Riyadh : Millions of Muslims who have arrived in Saudi Arabia from around the globe have began to make for Mecca for the first day of the hajj that starts Monday.

On this first official day of the pilgrimage, millions of pilgrims that have now gathered travel to Mina, a small village east of the city of Mecca. There they spend the day and night in enormous tent cities, praying, reading the Quran, and resting for the next day, where they head to Mount Arafat.

Dozens of thousands of cars and buses started from Al-Madinah, where they visited Prophet Muhammad’s tomb, to Mecca as of Saturday amidst due preparations by the Saudi authorities providing all types of services for the “guests of God.”

The pilgrimage scene in Mecca is solemn, gathering Muslims of dozens of nationalities from each and every corner of the world. Millions of pilgrims in their white garments (Al-Ihram) are repeating, in such harmony and state of devotion and purity, the immortal Labbaik Allahuma Labbaik, Labbaik Laa Shareeka Laka Labbaik, Innal Hamda Wahhimata Laa Shareeka Lak.” (“I respond to Your call my Lord, I respond to You, there is no deity save You. All praise, grace and dominion belong to You. You have no partners”) in such harmony and state of devotion and purity for the pilgrimage.

With Monday’s sunrise the pilgrims will make their way to Mina to spend the full “Tarwia day”, day and night, praying and reading the Quran. Then, at the dawn of the second day of the hajj ritual, (Tuesday) the Day of Arafat pilgrims will make their way from Mecca to a nearby hillside and plain called Mount Arafat and the Plain of Arafat. It was from this site that the Prophet Muhammad gave his famous Farewell Sermon in his final year of life.

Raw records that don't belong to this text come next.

(** * Smart Environment Monitor: the ingestion pipeline of [dashboard.py]

    A shallow embedding of the background ingestion pipeline of the
    dashboard: the tolerant extraction of sensor values, the bounded history
    window, the inference step around the pre-trained classifier, the alert
    evaluator, the per-tick staleness rule, the command publisher and the
    reconnect loop of the MQTT worker.

    Conventions.
    - A decoded MQTT payload is whatever [json.loads] returns: the type
      [json] below.  A Python [dict] is a [gmap string json].
    - A Python exception is a value of [exn]; code that may raise lives in
      [result], and code that also mutates [st.session_state] or publishes
      lives in the state-and-exception monad [M].
    - Python [int] is [Z]; a finite Python [float] is read as the rational
      it denotes ([Q]), with the two infinities and NaN kept apart.
      Arithmetic on floats rounds to the nearest double ([round_double]).
    - Terminal output ([print]) is not modelled; what the logger functions
      can raise is. *)

From Stdlib Require Import ZArith QArith Qround Lia List Bool.
From stdpp Require Import gmap strings list.
Import ListNotations.

Set Warnings "-register-all".
Open Scope Z_scope.

(** ** Python values and exceptions *)

(** The exception classes the modelled code can meet.  All of them derive
    from [Exception], so a bare [except Exception] catches every one. *)
Inductive exn : Type :=
| TypeError
| AttributeError
| ValueError
| OverflowError
| IndexError
| OSError
| OtherError (what : string).

Inductive result (A : Type) : Type :=
| Ok (a : A)
| Raise (e : exn).
Arguments Ok {A} a.
Arguments Raise {A} e.

Definition rbind {A B : Type} (r : result A) (k : A -> result B) : result B :=
  match r with
  | Ok a => k a
  | Raise e => Raise e
  end.

Declare Scope result_scope.
Delimit Scope result_scope with res.
Notation "x <- r ;; k" := (rbind r (fun x => k))
  (at level 100, r at next level, right associativity) : result_scope.

(** A Python [float]: a finite value, an infinity, or NaN ([json.loads]
    accepts the literals [Infinity], [-Infinity] and [NaN]). *)
Inductive pyfloat : Type :=
| FFin (q : Q)
| FInf (negative : bool)
| FNaN.

(** *** Binary64 rounding

    A Python [float] is an IEEE 754 double: 53 significant bits, the
    smallest positive value [2 ^ -1074].  [round_double q] is the double
    nearest to the real [q], ties going to the even significand; from
    [2 ^ 1024 - 2 ^ 970] on, the result is an infinity. *)

(** [floor (log2 q)] for a positive [q]. *)
Definition floor_log2 (q : Q) : Z :=
  let k := Z.log2 (Qnum q) - Z.log2 (Z.pos (Qden q)) in
  if Qle_bool (2 ^ k) q then k else k - 1.

(** The integer nearest to [q], ties to even. *)
Definition round_half_even (q : Q) : Z :=
  let a := Qfloor q in
  match (q - inject_Z a ?= 1 # 2)%Q with
  | Lt => a
  | Gt => a + 1
  | Eq => if Z.even a then a else a + 1
  end.

(** The spacing of the doubles around a positive [q] is [2 ^ e]. *)
Definition round_positive (q : Q) : pyfloat :=
  let e := Z.max (floor_log2 q - 52) (-1074) in
  let v := (inject_Z (round_half_even (q / 2 ^ e)) * 2 ^ e)%Q in
  if Qle_bool (2 ^ 1024) v then FInf false else FFin (Qred v).

Definition round_double (q : Q) : pyfloat :=
  match (q ?= 0)%Q with
  | Eq => FFin 0
  | Gt => round_positive q
  | Lt => match round_positive (- q) with
          | FFin v => FFin (- v)
          | FInf _ => FInf true
          | FNaN => FNaN
          end
  end.

(** [x * c] for a float [x] and an integer literal [c] that is itself a
    double: the exact product is rounded once. *)
Definition float_mul (x : pyfloat) (c : Z) : pyfloat :=
  match x with
  | FFin q => round_double (q * inject_Z c)
  | FInf negative => if c =? 0 then FNaN else FInf (xorb negative (c <? 0))
  | FNaN => FNaN
  end.

(** [bool(x)] for a float: every value but zero. *)
Definition float_truthy (x : pyfloat) : bool :=
  match x with
  | FFin q => negb (Qeq_bool q 0)
  | _ => true
  end.

(** [int(x)] for a float: truncation toward zero; [int] of an infinity
    raises [OverflowError], [int] of NaN raises [ValueError]. *)
Definition float_int (x : pyfloat) : result Z :=
  match x with
  | FFin q => Ok (Z.quot (Qnum q) (Z.pos (Qden q)))
  | FInf _ => Raise OverflowError
  | FNaN => Raise ValueError
  end.

(** What [json.loads] can return. *)
Inductive json : Type :=
| JNull
| JBool (b : bool)
| JInt (z : Z)
| JFloat (f : pyfloat)
| JStr (s : string)
| JList (l : list json)
| JDict (m : gmap string json).

(** The numeric reading of a value: [bool] is a subclass of [int]. *)
Definition as_number (v : json) : option pyfloat :=
  match v with
  | JBool b => Some (FFin (inject_Z (Z.b2z b)))
  | JInt z => Some (FFin (inject_Z z))
  | JFloat f => Some f
  | _ => None
  end.

(** [v > c] for an integer literal [c].  Python compares an [int] with a
    [float] exactly; every comparison with NaN is false; comparing [None],
    a [str], a [list] or a [dict] with an [int] raises [TypeError]. *)
Definition py_gt (v : json) (c : Z) : result bool :=
  match as_number v with
  | Some (FFin q) => Ok (match (q ?= inject_Z c)%Q with Gt => true | _ => false end)
  | Some (FInf negative) => Ok (negb negative)
  | Some FNaN => Ok false
  | None => Raise TypeError
  end.

(** [v < c]. *)
Definition py_lt (v : json) (c : Z) : result bool :=
  match as_number v with
  | Some (FFin q) => Ok (match (q ?= inject_Z c)%Q with Lt => true | _ => false end)
  | Some (FInf negative) => Ok negative
  | Some FNaN => Ok false
  | None => Raise TypeError
  end.

(** [v <= c]. *)
Definition py_le (v : json) (c : Z) : result bool :=
  match as_number v with
  | Some (FFin q) => Ok (match (q ?= inject_Z c)%Q with Gt => false | _ => true end)
  | Some (FInf negative) => Ok negative
  | Some FNaN => Ok false
  | None => Raise TypeError
  end.

(** Python truthiness, as used by [weather_aqi and ...]. *)
Definition truthy (v : json) : bool :=
  match v with
  | JNull => false
  | JBool b => b
  | JInt z => negb (z =? 0)
  | JFloat (FFin q) => negb (Qeq_bool q 0)
  | JFloat _ => true
  | JStr s => negb (String.eqb s "")
  | JList l => match l with [] => false | _ => true end
  | JDict m => negb (bool_decide (size m = 0%nat))
  end.

(** [a is None] *)
Definition is_none (v : json) : bool :=
  match v with JNull => true | _ => false end.

(** Converting an [int] to a [float] raises [OverflowError] once the
    magnitude rounds past the largest double. *)
Definition float_overflows (z : Z) : bool :=
  2 ^ 1024 - 2 ^ 970 <=? Z.abs z.

(** Whether formatting [v] with a fixed-point specification such as
    [:.1f], [:.0f] or [:>6.1f] succeeds; the rendered text is not modelled. *)
Definition format_fixed (v : json) : result unit :=
  match v with
  | JBool _ => Ok tt
  | JInt z => if float_overflows z then Raise OverflowError else Ok tt
  | JFloat _ => Ok tt
  | JStr _ => Raise ValueError
  | JNull | JList _ | JDict _ => Raise TypeError
  end.

(** Whether formatting [v] with the alignment-only specification [:>6]
    succeeds: [None], a [list] and a [dict] reject a non-empty format
    specification. *)
Definition format_aligned (v : json) : result unit :=
  match v with
  | JNull | JList _ | JDict _ => Raise TypeError
  | _ => Ok tt
  end.

(** [data.get(key, default)]: only a [dict] has the method. *)
Definition py_get (data : json) (key : string) (default : json) : result json :=
  match data with
  | JDict m => Ok (match m !! key with Some v => v | None => default end)
  | _ => Raise AttributeError
  end.

(** [key in data], for [data] a [dict]. *)
Definition py_in (key : string) (m : gmap string json) : bool :=
  match m !! key with Some _ => true | None => false end.

(** ** The terminal logger ([TerminalLogger]) *)

Module TerminalLogger.

Inductive color : Type := CYAN | GREEN | YELLOW | RED.
(** A C string is the list of its bytes before the terminator.
    "weave", "weave.sock" and the separator. *)
Definition SOCKET_DIR_NAME : list byte :=
  Eval cbv in map byte.of_Z [119; 101; 97; 118; 101].
Definition SOCKET_FILE_NAME : list byte :=
  Eval cbv in map byte.of_Z [119; 101; 97; 118; 101; 46; 115; 111; 99; 107].
Definition slash : byte := Byte.x2f.

Definition strlen (s : list byte) : Z := Z.of_nat (length s).

(** [snprintf(buf, size, fmt, ...)] where the formatted text is [s]:
    the [int] returned (negative when the length does not fit an
    [int]) and the string left in the buffer, cut to [size - 1]
    bytes. *)
Definition snprintf (size : Z) (s : list byte) : Z * list byte :=
  (if strlen s >? INT_MAX then -1 else strlen s,
   firstn (Z.to_nat (size - 1)) s).

(** [socket_get_path(path_buf, buf_size)].  [xdg_runtime_dir] is what
    [getenv("XDG_RUNTIME_DIR")] returns; [path_buf] is [None] for NULL
    and otherwise the string the buffer holds; the second component of
    the result is [path_buf] after the call. *)
Definition socket_get_path (xdg_runtime_dir : option (list byte))
    (path_buf : option (list byte)) (buf_size : Z)
  : socket_error_t * option (list byte) :=
  match path_buf with
  | None => (SOCKET_ERR_NULL_POINTER, None)
  | Some _ =>
    match xdg_runtime_dir with
    | None => (SOCKET_ERR_XDG_NOT_SET, path_buf)
    | Some [] => (SOCKET_ERR_XDG_NOT_SET, path_buf)
    | Some xdg_runtime_dir =>
      let xdg_len := strlen xdg_runtime_dir in
      let dir_len := strlen SOCKET_DIR_NAME in
      let file_len := strlen SOCKET_FILE_NAME in
      let total_len := wrap64 (xdg_len + 1 + dir_len + 1 + file_len + 1) in
      if (total_len >? buf_size) || (total_len >? SOCKET_PATH_MAX) then
        (SOCKET_ERR_PATH_TOO_LONG, path_buf)
      else
      let '(written, s) :=
        snprintf buf_size
          (xdg_runtime_dir ++ [slash] ++ SOCKET_DIR_NAME ++ [slash]
           ++ SOCKET_FILE_NAME) in
      if (written <? 0) || (written >=? buf_size) then
        (SOCKET_ERR_PATH_TOO_LONG, Some s)
      else (SOCKET_OK, Some s)
    end
  end.

Definition socket_get_dir_path (xdg_runtime_dir : option (list byte))
    (path_buf : option (list byte)) (buf_size : Z)
  : socket_error_t * option (list byte) :=
  match path_buf with
  | None => (SOCKET_ERR_NULL_POINTER, None)
  | Some _ =>
    match xdg_runtime_dir with
    | None => (SOCKET_ERR_XDG_NOT_SET, path_buf)
    | Some [] => (SOCKET_ERR_XDG_NOT_SET, path_buf)
    | Some xdg_runtime_dir =>
      let xdg_len := strlen xdg_runtime_dir in
      let dir_len := strlen SOCKET_DIR_NAME in
      let total_len := wrap64 (xdg_len + 1 + dir_len + 1) in
      if total_len >? buf_size then (SOCKET_ERR_PATH_TOO_LONG, path_buf)
      else
      let '(written, s) :=
        snprintf buf_size (xdg_runtime_dir ++ [slash] ++ SOCKET_DIR_NAME) in
      if (written <? 0) || (written >=? buf_size) then
        (SOCKET_ERR_PATH_TOO_LONG, Some s)
      else (SOCKET_OK, Some s)
    end
  end.

(** *** The system calls *)

(** The values of [errno] the code tells apart. *)
Inductive errno_t : Type := ENOENT | EEXIST | EADDRINUSE | EOTHER.

Definition errno_eqb (a b : errno_t) : bool :=
  match a, b with
  | ENOENT, ENOENT | EEXIST, EEXIST | EADDRINUSE, EADDRINUSE
  | EOTHER, EOTHER => true
  | _, _ => false
  end.

Inductive syscall : Type :=
| Sys_stat (path : list byte)
| Sys_chmod (path : list byte) (mode : Z)
| Sys_mkdir (path : list byte) (mode : Z)
| Sys_unlink (path : list byte)
| Sys_socket
| Sys_bind (fd : Z) (sun_path : list byte)
| Sys_connect (fd : Z) (sun_path : list byte)
| Sys_listen (fd : Z) (backlog : Z)
| Sys_close (fd : Z).

(** What a system call answers: the value it returns, the [errno] it
    sets when that value is negative, and for [stat] the [st_mode] it
    fills in. *)
Record sys_result : Type := mk_result {
  rc : Z;
  res_errno : errno_t;
  st_mode : Z
}.

(** The process as the socket module sees it: the answers the coming
    system calls will get (past their end a call fails), [errno], the
    calls made so far with the values they returned, the static
    [g_socket_path] and the environment variable. *)
Record process : Type := mk_process {
  answers : list sys_result;
  errno : errno_t;
  trace : list (syscall * Z);
  g_socket_path : list byte;
  xdg_runtime_dir : option (list byte)
}.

Through the entire day, from dawn until sunset, pilgrims stand in earnest supplication and devotion, praying for God’s abundant forgiveness. Tears are shed readily as those who gather make repentance and seek God’s mercy, recite words of prayer and remembrance, and gather together as equals before their Lord.

After sunset, the pilgrims leave and travel to a nearby open plain called Muzdalifah, roughly halfway between Arafat and Mina. There they spend the night praying, and collecting small stone pebbles to be used the following day.

On the third day, Eid Al-Adha Day, the pilgrims move before sunrise, this time back to Mina where they throw their stone pebbles at pillars that represent the temptations of Satan. When throwing the stones, the pilgrims recall the story of Satan’s attempt to dissuade Abraham from following God’s command to sacrifice his son. The stones represent Abraham’s rejection of Satan and the firmness of his faith.

After casting the pebbles, pilgrims slaughter an animal (often a sheep or a goat) and give away the meat to the poor.

Throughout the world, Muslims celebrate Eid Al-Adha, the Festival of Sacrifice, on this day. This is the second of the two major holidays in Islam each year.

For the hajj, one of the world’s biggest displays of mass religious devotion where more than two million Muslims gather, the Saudi authorities saved no efforts or money to make it a smooth and safe journey. “We will make every effort to ensure the security and safety of the guests of God,” Interior Minister Prince Nayef told reporters late on Saturday at the plain of Arafat where pilgrims will spend the day on Tuesday.

He said there was no link between this year’s hajj and 208 men detained last month in the latest of a series of sweeps against suspected militants in Saudi Arabia, the world’s biggest oil exporter and home to Islam’s holiest sites.

The hajj has been marred in previous years by fires, hotel collapses and police clashes with protesters and deadly stampedes caused by overcrowding.

Iran’s President Mahmoud Ahmadinejad will attend the rites this year.